UPPER GULF SHORE – Lisa Betts considers herself an environmentalist, but she’s preparing to do battle with wind turbine companies and local governments because of plans to build towering windmills too close to residential areas.

“I’ve been a green person since I was a kid more than 40 years ago. I recycle and compost. I’m pro being green, so it’s kind of hard taking on a sacred cow of the move toward green energy,” Ms. Betts said in an interview Saturday.

“But I feel I have to. What is being proposed as setbacks (the distance the closest turbine can be to a home) for wind turbines by Cumberland County Council just isn’t sufficient.

“I moved here because of the peace and quiet. What they are proposing will alter that because they will be allowing companies to build way too close to residential areas.”

Regulations being proposed by the county recommend that setbacks be 300 per cent of a windmill’s height. That means a 120-metre-tall turbine would have to be at least 360 metres from a home.

Ms. Betts believes the setback should be 10 times the height of a turbine, or two kilometres, whichever is furthest away from a residence.

“I’d like them even further away, but I’ve picked the middle ground,” she said. “That distance would mean people wouldn’t be bothered by shadow flicker or noise or ice throw.”

Those problems have concerned her since she began investigating wind power two and a half years ago. That’s when Atlantic Wind Inc. erected an 80-metre tower in a field about 300 metres from her home to test wind speeds. The company is examining the possibility of erecting 20 to 27 turbines in the fields surrounding her home.

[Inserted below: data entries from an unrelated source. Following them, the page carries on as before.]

Definition HandleInboundMessageRequest (ie : InboundEnv) (msg : InboundPrivateMessage) (n : node) : node :=
  let persist threadID content contentType n :=
    persistInboundAndSendReceipt ie msg threadID content contentType
      (persistRequest (ie_request ie) (ie_now ie)) n in
  match decodeInboundWire msg n with
  | (n, None) => persist "" (im_Payload msg) "text" n
  | (n, Some None) => n
  | (n, Some (Some wire)) =>
      if rh_Handled (ResolveInboundReceiptHandling wire) then n else
      let '(n, (content, contentType, decryptErr)) := resolveContent (ie_call ie) msg wire n in
      persist (wp_ThreadID wire) content contentType (recordOpt n ErrorCategoryCrypto decryptErr)
  end.

(** Whether the group handler gets as far as to ask for the content: the checks before it. *)
Definition reachesContent (sts : gmap string GroupState) (now : Z) (blocked : bool)
    (seen : gmap string Z) (msg : InboundPrivateMessage) (wire : WirePayload) : bool :=
  negb blocked &&
  match sts !! TrimSpace (wp_ConversationID wire) with
  | None => false
  | Some state =>
      bool_decide (snd (ValidateInboundGroupMessageState state (TrimSpace (im_SenderID msg))
                          (wp_MembershipVersion wire) (wp_GroupKeyVersion wire)) = None)
      && bool_decide (snd (guardInboundGroupReplay "message" (wp_ConversationID wire)
                             (wp_SenderDeviceID wire)
                             (if TrimSpace (wp_EventID wire) == "" then TrimSpace (im_ID msg)
                              else TrimSpace (wp_EventID wire)) now now seen) = None)
  end.

(** What the group handler reports; metrics and log lines are left out. *)
Definition groupMessageNote (n : node) (e : MessageEffect) : node :=
  match e with
  | MRecordError category err => recordError n category err
  | MNotify groupID stored => notify n (NoteGroupMessage groupID stored)
  | MAggregate _ | MWarn _ => n
  end.

(** runtime_inbound.go: handleInboundGroupMessage. The content is resolved when it is asked for. *)
Definition handleGroupMessage (ie : InboundEnv) (msg : InboundPrivateMessage) (wire : WirePayload)
    (n : node) : node :=
  let g := nd_groups n in
  let isBlocked := IsBlockedSender (ib_privacy (nd_inbox n)) in
  let reached := reachesContent (view (iw_reg g)) (ie_now ie) (isBlocked (im_SenderID msg)) (iw_seen g)
                   msg wire in
  let '(n, r) :=
    if reached && (wp_Kind wire == "e2ee")
    then atSessions (DecryptMessage (ie_call ie) (im_SenderID msg) (wp_Envelope wire)) n
    else (n, Err ErrSessionNotFound) in
  let w := handleInboundGroupMessage (repo := storeRepository (ie_save ie)) (iw_reg g) (ie_now ie)
             isBlocked r msg wire (mkMessageWorld (nd_messages n, [ie_save ie]) (iw_seen g) []) in
  let n := with_nd_messages n (fst (mw_repo w)) in
  let n := with_nd_groups n (mkInboundWorld (iw_reg g) (mw_seen w) (iw_effects g)) in
  fold_left groupMessageNote (mw_log w) n.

“When I first started looking into it, I didn’t find much about wind power,” she said.

She went to two poorly attended meetings in Pugwash on different wind power projects. Initially she was in favour of the projects, but the more she looked into the subject, the more her viewpoint changed.

She became concerned, not only about the noise and the shadow flicker, but also about the effect the turbines’ infrasound (low level sound) might have on her health.

Other concerns – the potential health effects of proximity to high voltage power lines, the possibility of ice being thrown from the turbine blades, injuries to birds and bats flying into the blades or that the rotors could fail and be thrown from the turbines – led her to the conclusion that the county’s proposed setbacks are not adequate.

Visits to a wind project on Higgins Mountain near Wentworth, where three turbines have recently been erected, added to her conviction that the windmills must be placed farther away from homes.

“There was only one running and the noise was so bad I initially thought a plane had to be flying by. I even looked for it, but it wasn’t a plane making the noise, it was the turbine,” she said.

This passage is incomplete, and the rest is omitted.